OpenAgreements legal reference

Methodology

How we research and verify the content in OpenAgreements practice notes.

Primary sources first

Every claim in an OpenAgreements practice note is anchored to primary legal authority where possible: statutes, regulations, court opinions, and agency guidance. We lead with the underlying authority, not with secondary commentary about it.

Practitioner commentary, used carefully

We may cite practitioner commentary when it helps explain how a rule is applied, but primary legal authority controls the note. Commentary is treated as a pointer back to the authority it interprets — not as the authority itself.

Quote verification

Every quoted passage is verified against its original source. Quotes that fail roundtrip verification are removed or rewritten as paraphrase with a citation to the source.

Review cadence

Each practice note carries a "last reviewed" date visible on the page. Pages are re-reviewed when statutes change, when significant cases are decided, or on a regular interval, whichever comes first.
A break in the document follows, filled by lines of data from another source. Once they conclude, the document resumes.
(** * Resource-scheduling calendar: the view-model engine of [Calendar.tsx]

    A shallow embedding of the date arithmetic, the view partitioner, the
    event normalizer, the visibility projector and the drag controller of
    [src/Calendar.tsx], followed by the properties of the specification
    that concern them.

    Modelling conventions.
    - A JavaScript [Date] with a finite time value is that time value: an
      integer number of milliseconds since the epoch (the [[DateValue]]
      slot).  [Date] below is such a valid date.  Time values are unbounded
      integers: the range limit of [TimeClip] at 8.64e15 ms is outside the
      model.
    - The Invalid Date, whose time value is [NaN], enters the component
      through the event normalizer, from a string that is no date.  The
      normalizer is therefore given twice: [toDate] and [normalizeEvent] on
      events whose dates are valid, and [toDate_any] and
      [normalizeEvent_any] on every event, with [None] for the Invalid Date;
      the two agree on valid dates ([normalizeEvent_any_valid]).  An event
      with an Invalid date passes the filter of no section
      ([never_drawn]), so the projector and the drag controller, which
      handle drawn events, are given on valid dates.  An Invalid Date
      object passed by the host behaves in the normalizer as a non-empty
      string that is no date does, and has no constructor of its own.
    - Local time is UTC plus a constant offset [LocalTZA] (any fixed-offset
      zone); zones whose offset changes with daylight saving are outside the
      model.
    - The abstract operations [Day], [YearFromTime], [MakeDay], ... are those
      of ECMA-262, section "Time Values and Time Range"; [Z.div] and
      [Z.modulo] are the floor division and modulo of that section.
    - The mutator sequence [const x = new Date(d.getTime()); x.setXxx(..);
      return x] acts on a fresh object and is written as a pure function.
    - Markup, keys, titles and CSS are presentation and are not modelled. *)

From Stdlib Require Import ZArith QArith Qround Lia Bool List String.
Import ListNotations.
Local Open Scope Z_scope.

(* ================================================================== *)
(** * Part I: definitions                                              *)
(* ================================================================== *)

(** ** ECMAScript time-value arithmetic *)

Definition msPerSecond : Z := 1000.
Definition msPerMinute : Z := 60000.
Definition msPerHour   : Z := 3600000.
Definition msPerDay    : Z := 86400000.

Definition Day (t : Z) : Z := t / msPerDay.
Definition TimeWithinDay (t : Z) : Z := t mod msPerDay.

Definition DaysInYear (y : Z) : Z :=
  if negb (y mod 4 =? 0) then 365
  else if negb (y mod 100 =? 0) then 366
  else if negb (y mod 400 =? 0) then 365
  else 366.

Definition DayFromYear (y : Z) : Z :=
  365 * (y - 1970) + (y - 1969) / 4 - (y - 1901) / 100 + (y - 1601) / 400.

Definition TimeFromYear (y : Z) : Z := msPerDay * DayFromYear y.

(** ECMA-262 defines [YearFromTime t] as the largest [y] with
    [TimeFromYear y <= t].  The executable form estimates the year from the
    mean length of a Gregorian year (146097 days in 400 years) and corrects
    the estimate by at most one; [YearFromDay_spec] and [YearFromDay_unique]
    below show it is the year of the standard. *)
Definition YearFromDay (day : Z) : Z :=
  let y0 := 1970 + (day * 400) / 146097 in
  if day <? DayFromYear y0 then y0 - 1
  else if DayFromYear (y0 + 1) <=? day then y0 + 1
  else y0.
Lemma lower_unit_dot u : lower_unit u = dot <-> u = dot.
Proof.
  unfold lower_unit, dot. split; [|by intros ->].
  destruct ((65 <=? u)%N && (u <=? 90)%N) eqn:E.
  - apply andb_true_iff in E as [H1 H2].
    apply N.leb_le in H1. apply N.leb_le in H2. lia.
  - destruct (N.eqb_spec u 8490); [discriminate|done].
Qed.

Lemma toLowerCase_dot (s : jsstring) : dot ∈ s -> dot ∈ toLowerCase s.
Proof.
  intros H. unfold toLowerCase. apply list_elem_of_fmap.
  exists dot. split; [reflexivity|assumption].
Qed.

(** X10. [isBinaryByExt] is a suffix test up to case: a path is binary
    exactly when it ends with a string whose lower case is a member of
    BINARY_EXT. This holds whatever comes before the suffix, so a file whose
    whole name is an extension, such as .bin in any directory, is binary. *)
Theorem binary_iff_extension_suffix path :
  isBinaryByExt path = true
  <-> exists pre ext, path = pre ++ ext /\ toLowerCase ext ∈ BINARY_EXT.
Proof.
  split.
  - intros Hb. destruct (decide (dot ∈ path)) as [Hd|Hd].
    2:{ rewrite isBinaryByExt_no_dot in Hb by assumption. discriminate. }
    destruct (split_at_last _ _ Hd) as (pre & post & -> & Hpost).
    rewrite isBinaryByExt_last_dot in Hb by assumption.
    exists pre, (dot :: post). split; [reflexivity|].
    by apply bool_decide_eq_true in Hb.
  - intros (pre & ext & -> & Hin).
    destruct (BINARY_EXT_shape _ Hin) as (rest & Hl & Hrest).
    destruct ext as [|u post]; [discriminate|].
    simpl in Hl. injection Hl as Hu Hp. apply lower_unit_dot in Hu as ->.
    assert (Hpost : dot ∉ post).
    { intros Hd. apply Hrest. rewrite <- Hp. by apply toLowerCase_dot. }
    rewrite isBinaryByExt_last_dot by assumption.
    by apply bool_decide_eq_true.
Qed.
(** * physics.c: 2D vectors, solids and the RK4-style integrator

    A shallow embedding of [src/physics.c].  The C type [double] is read as
    the real numbers: every arithmetic operation is exact, so rounding,
    infinities and NaN are outside the model.  Three places of the code
    depend on what exact arithmetic leaves out, and the theorems that touch
    them say so in their hypotheses:
    - the conversion [(int)d] of line 128 is defined only while the
      truncated value fits an [int]; [double_to_int] truncates into [Z], and
      the theorems on the substep count assume [dt / 0.01 <= INT_MAX];
    - the quotient [dt / RK4_MIN_H] is rounded before it is truncated, so
      the count the code reaches can be one above the floor of the exact
      quotient; the theorems on the count bound it with the slack
      [DBL_EPSILON] instead of naming the floor;
    - the divisions by [mass] of lines 143-144 give infinities or NaN for a
      mass of 0; the theorems that read the acceleration assume a mass
      other than 0.
    The two blends of lines 149-153 and 159-163 are also transcribed over
    binary64 (module [B64]), where they can be run.  The C type [int] is
    read as [Z].  Functions that mutate a struct through a pointer take the
    old struct and return the new one. *)

From Stdlib Require Floats.
From Stdlib Require Import Reals ZArith List Lra Lia Psatz.

Open Scope R_scope.

(** ** Data model *)

(** [Vector2d] of physics.h: cartesian and polar form side by side.  The C
    field [mod] is spelled [mod_] here, [mod] being a reserved token. *)
Record Vector2d : Type := mkVector2d {
  x : R;
  y : R;
  mod_ : R;
  angle : R
}.

(** The [update] member is a function pointer; the only function of this
    file ever stored in it is [rk4_update]. *)
Inductive UpdateFn : Type :=
  | fn_unset
  | fn_rk4_update.

(** [Solid] of physics.h: the members are those [physics.c] reads or writes. *)
Record Solid : Type := mkSolid {
  mass : R;
  dir : R;
  dir_vel : R;
  vel : Vector2d;
  pos : Vector2d;
  force : Vector2d;
  update : UpdateFn
}.

(** Member assignments [v->f = e] and [obj->f = e]. *)
Definition set_x (v : Vector2d) (a : R) : Vector2d :=
  mkVector2d a (y v) (mod_ v) (angle v).
Definition set_y (v : Vector2d) (a : R) : Vector2d :=
  mkVector2d (x v) a (mod_ v) (angle v).
Definition set_mod (v : Vector2d) (a : R) : Vector2d :=
  mkVector2d (x v) (y v) a (angle v).
Definition set_angle (v : Vector2d) (a : R) : Vector2d :=
  mkVector2d (x v) (y v) (mod_ v) a.

Definition set_mass (s : Solid) (m : R) : Solid :=
  mkSolid m (dir s) (dir_vel s) (vel s) (pos s) (force s) (update s).
Definition set_dir (s : Solid) (d : R) : Solid :=
  mkSolid (mass s) d (dir_vel s) (vel s) (pos s) (force s) (update s).
Definition set_vel (s : Solid) (v : Vector2d) : Solid :=
  mkSolid (mass s) (dir s) (dir_vel s) v (pos s) (force s) (update s).
Definition set_pos (s : Solid) (v : Vector2d) : Solid :=
  mkSolid (mass s) (dir s) (dir_vel s) (vel s) v (force s) (update s).
Definition set_force (s : Solid) (v : Vector2d) : Solid :=
  mkSolid (mass s) (dir s) (dir_vel s) (vel s) (pos s) v (update s).
Definition set_update (s : Solid) (u : UpdateFn) : Solid :=
  mkSolid (mass s) (dir s) (dir_vel s) (vel s) (pos s) (force s) u.
(** An instance: the registry with codes 0124 and 0224. *)
Lemma get_latest_item_max_witness :
  ∃ res, get_latest_item (VStr "Laptop") (db_with2 "0124" "0224" "Laptop")
         = (inr res, db_with2 "0124" "0224" "Laptop")
    ∧ match res with
      | None =>
          ∀ r, r ∈ t_rows (fact_inventory (db_with2 "0124" "0224" "Laptop")) ->
               col r "nama_aset" ≠ VStr "Laptop"
      | Some top =>
          top ∈ t_rows (fact_inventory (db_with2 "0124" "0224" "Laptop"))
          ∧ col top "nama_aset" = VStr "Laptop"
          ∧ ∀ r k k',
              r ∈ t_rows (fact_inventory (db_with2 "0124" "0224" "Laptop")) ->
              col r "nama_aset" = VStr "Laptop" ->
              col r "kode" = VStr k' -> col top "kode" = VStr k ->
              String.leb k' k = true
      end.
Proof.
  apply (proj1 get_latest_item_max "Laptop" (db_with2 "0124" "0224" "Laptop")).
  - apply opened_db_with2.
  - intros r Hr _. simpl in Hr.
    apply elem_of_cons in Hr as [-> | Hr]; [eexists; vm_compute; reflexivity |].
    apply elem_of_cons in Hr as [-> | Hr]; [eexists; vm_compute; reflexivity |].
    inversion Hr.
Defined.


End DbSpec.

(** * helpers/automation.py: the directory scan *)

Module AutomationSpec.
  Import Text Py Monad Sql Pandas Db Automation Examples.
  Import SqlFacts ScanFacts CompareFacts.

(** C5.  A compared pair is cleaned on both sides: a missing cell, a NULL
    and a text that reads nan in any case give the empty text, any other text
    is trimmed.  The pair is left out of the change record exactly when the
    two cleaned texts are both non-empty, both read as floats and the floats
    are equal, or else when the two texts are equal.  So a stored 17700000
    and a cell "17700000.0", or the float 17700000.0, are not recorded as a
    change, while a cell "17700001" is. *)
Theorem compare_field_numeric_aware :
  (∀ v, isna v = true -> excel_val v = "")
  ∧ db_val VNone = ""
  ∧ (∀ s, lower (strip s) = "nan" ->
          excel_val (VStr s) = "" ∧ db_val (VStr s) = "")
  ∧ (∀ s, lower (strip s) ≠ "nan" ->
          excel_val (VStr s) = strip s ∧ db_val (VStr s) = strip s)
  ∧ (∀ e d, same_number e d = true
            <-> e ≠ "" ∧ d ≠ ""
                ∧ ∃ x y, float_of_string e = Some x ∧ float_of_string d = Some y
                         ∧ float_eqb x y = true)
  ∧ (∀ (r : Series) (db_row : row) (excel_col db_col e d : string),
       e = excel_val (row_get r excel_col (VStr "")) ->
       d = db_val (get_or db_row db_col (VStr "")) ->
       (compare_field r db_row (excel_col, db_col) = []
        <-> same_number e d = true ∨ e = d)
       ∧ (compare_field r db_row (excel_col, db_col) ≠ [] ->
          compare_field r db_row (excel_col, db_col)
          = [(excel_col ++ " (Excel)", e); (excel_col ++ " (DB)", d)]))
  ∧ (∀ (r : Series) (db_row : row) (excel_col db_col : string) (cell : val),
       row_get r excel_col (VStr "") = cell ->
       get_or db_row db_col (VStr "") = VInt 17700000 ->
       (cell = VStr "17700000.0" ∨ cell = VStr " 1.77e7 " ∨ cell = VInt 17700000
        ∨ cell = VFloat (S754_finite false 4751307571200000 (-28)) ->
        compare_field r db_row (excel_col, db_col) = [])
       ∧ (cell = VStr "17700001" ->
          compare_field r db_row (excel_col, db_col)
          = [(excel_col ++ " (Excel)", "17700001");
             (excel_col ++ " (DB)", "17700000")])).
Proof.
  split; [| split; [| split; [| split; [| split; [| split]]]]].
  - intros v H. unfold excel_val. now rewrite H.
  - reflexivity.
  - intros s H. unfold excel_val, db_val, drop_nan_text. simpl isna. cbv iota.
    change (str (VStr s)) with s. now rewrite H.
  - intros s H. unfold excel_val, db_val, drop_nan_text. simpl isna. cbv iota.
    change (str (VStr s)) with s.
    destruct (String.eqb_spec (lower (strip s)) "nan"); [contradiction |].
    now split.
  - exact same_number_spec.
  - intros r db_row excel_col db_col e d -> ->. split.
    + rewrite compare_field_nil. unfold field_changed.
      destruct (same_number _ _); [split; auto |].
      destruct (String.eqb_spec (excel_val (row_get r excel_col (VStr "")))
                  (db_val (get_or db_row db_col (VStr "")))); simpl; split;
        try congruence; auto.
      intros [H | H]; congruence.
    + unfold compare_field. now destruct (field_changed _ _).
  - intros r db_row excel_col db_col cell Hc Hd. split.
    + intros H. apply compare_field_nil. rewrite Hc, Hd.
      destruct H as [-> | [-> | [-> | ->]]]; vm_compute; reflexivity.
    + intros ->. unfold compare_field. rewrite Hc, Hd.
      replace (field_changed _ _) with true by (vm_compute; reflexivity).
      replace (excel_val (VStr "17700001")) with "17700001"
        by (vm_compute; reflexivity).
      replace (db_val (VInt 17700000)) with "17700000"
        by (vm_compute; reflexivity).
      reflexivity.
Qed.
(** The [if] chain of [Do] and of [DoCtx]: multipart and JSON, nothing
    for form fields alone. *)
Definition serializeBody (rb : ptr) : M (option error) :=
  b ← deref rb;
  if isMultipart b && bool_decide (0 < size (files b))%nat then
    boundary ← NewWriter;
    match copyFiles (map_range (files b)) [] with
    | inl err => mret (Some err)
    | inr written =>
        let written :=
          written
          ++ ((λ kv, FormField kv.1 kv.2) <$> map_range (formFields b)) in
        update rb (λ b,
          set_headers
            (Header_Set (headers b) "Content-Type"
               (FormDataContentType boundary))
            (set_body
               (Some (bytes_NewReader (multipart_encode boundary written))) b));;
        mret None
    end
  else if isJSON b then
    update rb (λ b,
      set_headers (Header_Set (headers b) "Content-Type" "application/json") b);;
    mret None
  else mret None.

(** The text that [Do] and [DoCtx] share, [newRequest] being the call
    that makes the request: [http.NewRequest] in [Do],
    [http.NewRequestWithContext] on the context argument in [DoCtx]. *)
Definition execute
    (newRequest : string → string → option Stream → error + Request)
    (rb : ptr) (client : list (option Client))
  : M (option response.Response * option error) :=
  b ← deref rb;
  let u := url_Parse (url b) in
  u ← (if bool_decide (0 < size (params b))%nat then
         match u with
         | None => panic NilDereference
         | Some u => mret (Some (URL_set_RawQuery u (Values_Encode (params b))))
         end
       else mret u);
  err ← serializeBody rb;
  match err with
  | Some err => mret (None, Some err)
  | None =>
      b ← deref rb;
      u ← match u with
          | None => panic NilDereference
          | Some u => mret (URL_String u)
          end;
      match newRequest (method b) u (body b) with
      | inl err => mret (None, Some err)
      | inr req =>
          let req :=
            with_header req
              (addHeaders (map_range (headers b)) (req_header req)) in
          c ← match client with
              | Some c :: _ => mret (Some c)
              | _ => getGlobalClient
              end;
          match c with
          | None => panic NilDereference
          | Some c =>
              r ← send c req;
              match r with
              | inl err => mret (None, Some err)
              | inr r => mret (Some (response.newResponse r), None)
              end
          end
      end
  end.

(** [func (rb *RequestBuilder) Do(client ...*http.Client)] *)
Definition Do (rb : ptr) (client : list (option Client))
  : M (option response.Response * option error) :=
  execute http_NewRequest rb client.

(** [func (rb *RequestBuilder) DoCtx(ctx context.Context, client ...*http.Client)] *)
Definition DoCtx (c : option GoContext) (rb : ptr)
    (client : list (option Client))
  : M (option response.Response * option error) :=
  execute (http_NewRequestWithContext c) rb client.

End builder.

End reqx_v1.

(* ===================================================================== *)
(** ** An instance of the imported packages *)
(* ===================================================================== *)

(** The worked examples run the package on this instance. It agrees with
    the Go packages on the inputs the examples use: ASCII strings, header
    keys, and the compressed forms of the two bytes [hi] as
    compress/gzip, compress/zlib and compress/flate write them. *)
Module Sample.

Definition isSpace (c : ascii) : bool :=
  let n := nat_of_ascii c in
  Nat.eqb n 32 || (Nat.leb 9 n && Nat.leb n 13).

Fixpoint trimLeft (s : string) : string :=
  match s with
  | String c s' => if isSpace c then trimLeft s' else s
  | EmptyString => EmptyString
  end.

Fixpoint trimRight (s : string) : string :=
  match s with
  | String c s' =>
      match trimRight s' with
      | EmptyString => if isSpace c then EmptyString else String c EmptyString
      | t => String c t
      end
  | EmptyString => EmptyString
  end.

Definition isUpper (c : ascii) : bool :=
  Nat.leb 65 (nat_of_ascii c) && Nat.leb (nat_of_ascii c) 90.
Definition isLower (c : ascii) : bool :=
  Nat.leb 97 (nat_of_ascii c) && Nat.leb (nat_of_ascii c) 122.
Definition toLower (c : ascii) : ascii :=
  if isUpper c then ascii_of_nat (nat_of_ascii c + 32) else c.
Definition toUpper (c : ascii) : ascii :=
  if isLower c then ascii_of_nat (nat_of_ascii c - 32) else c.

Fixpoint mapString (f : ascii → ascii) (s : string) : string :=
  match s with
  | String c s' => String (f c) (mapString f s')
  | EmptyString => EmptyString
  end.

Definition strings : Strings :=
  {| TrimSpace := λ s, trimRight (trimLeft s);
     ToLower := mapString toLower |}.

(** The bytes of an HTTP token: letters, digits and the fifteen marks
    that net/textproto accepts in a header key. *)
Definition validHeaderFieldByte (c : ascii) : bool :=
  let n := nat_of_ascii c in
  isUpper c || isLower c || (Nat.leb 48 n && Nat.leb n 57)
  || existsb (Nat.eqb n) [33; 35; 36; 37; 38; 39; 42; 43; 45; 46; 94; 95; 96; 124; 126]%nat.

Fixpoint allValid (s : string) : bool :=
  match s with
  | String c s' => validHeaderFieldByte c && allValid s'
  | EmptyString => true
  end.

(** Upper case at the start and after each dash, lower case elsewhere. *)
Fixpoint canonicalCase (upper : bool) (s : string) : string :=
  match s with
  | String c s' =>
      let c := if upper then toUpper c else toLower c in
      String c (canonicalCase (Ascii.eqb c "-") s')
  | EmptyString => EmptyString
  end.

(** A key with a byte that is no token byte is left as it is. *)
Definition canonicalMIMEHeaderKey (s : string) : string :=
  if allValid s then canonicalCase true s else s.

Lemma convert_idem (upper : bool) (c : ascii) :
  let c' := if upper then toUpper c else toLower c in
  (if upper then toUpper c' else toLower c') = c'
  ∧ validHeaderFieldByte c' = validHeaderFieldByte c.
Proof.
  destruct upper, c as [[] [] [] [] [] [] [] []]; vm_compute; split; reflexivity.
Qed.

Lemma canonicalCase_idem (s : string) : ∀ upper,
  canonicalCase upper (canonicalCase upper s) = canonicalCase upper s
  ∧ allValid (canonicalCase upper s) = allValid s.
Proof.
  induction s as [|c s IH]; intros upper; [done|].
  cbn [canonicalCase allValid].
  destruct (convert_idem upper c) as [-> ->].
  destruct (IH (Ascii.eqb (if upper then toUpper c else toLower c) "-"))
    as [-> ->].
  done.
Qed.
Review checklists and force labels

Items on a review checklist derive from an RFC 2119-style contract specification, which states how strong each requirement is. Required (MUST) means the agreement is defective without it; Recommended (SHOULD) means there can be valid reasons to depart once the implications are weighed; Optional (MAY) marks a genuine drafting choice; Avoid (SHOULD NOT) and Prohibited (MUST NOT) are the mirror images. Chip color tracks how binding a level is, not which direction it points, and a state overlay can flip a label — the same severability clause can be recommended generally, mandatory in one state, and prohibited in another. Where a checklist item carries a citation it points to primary law or independent commentary; items stating structural drafting practice rather than a legal rule go uncited.

What this is not

OpenAgreements publishes legal research, not legal advice. Reading the site does not create an attorney-client relationship. Always consult a licensed attorney about your specific situation.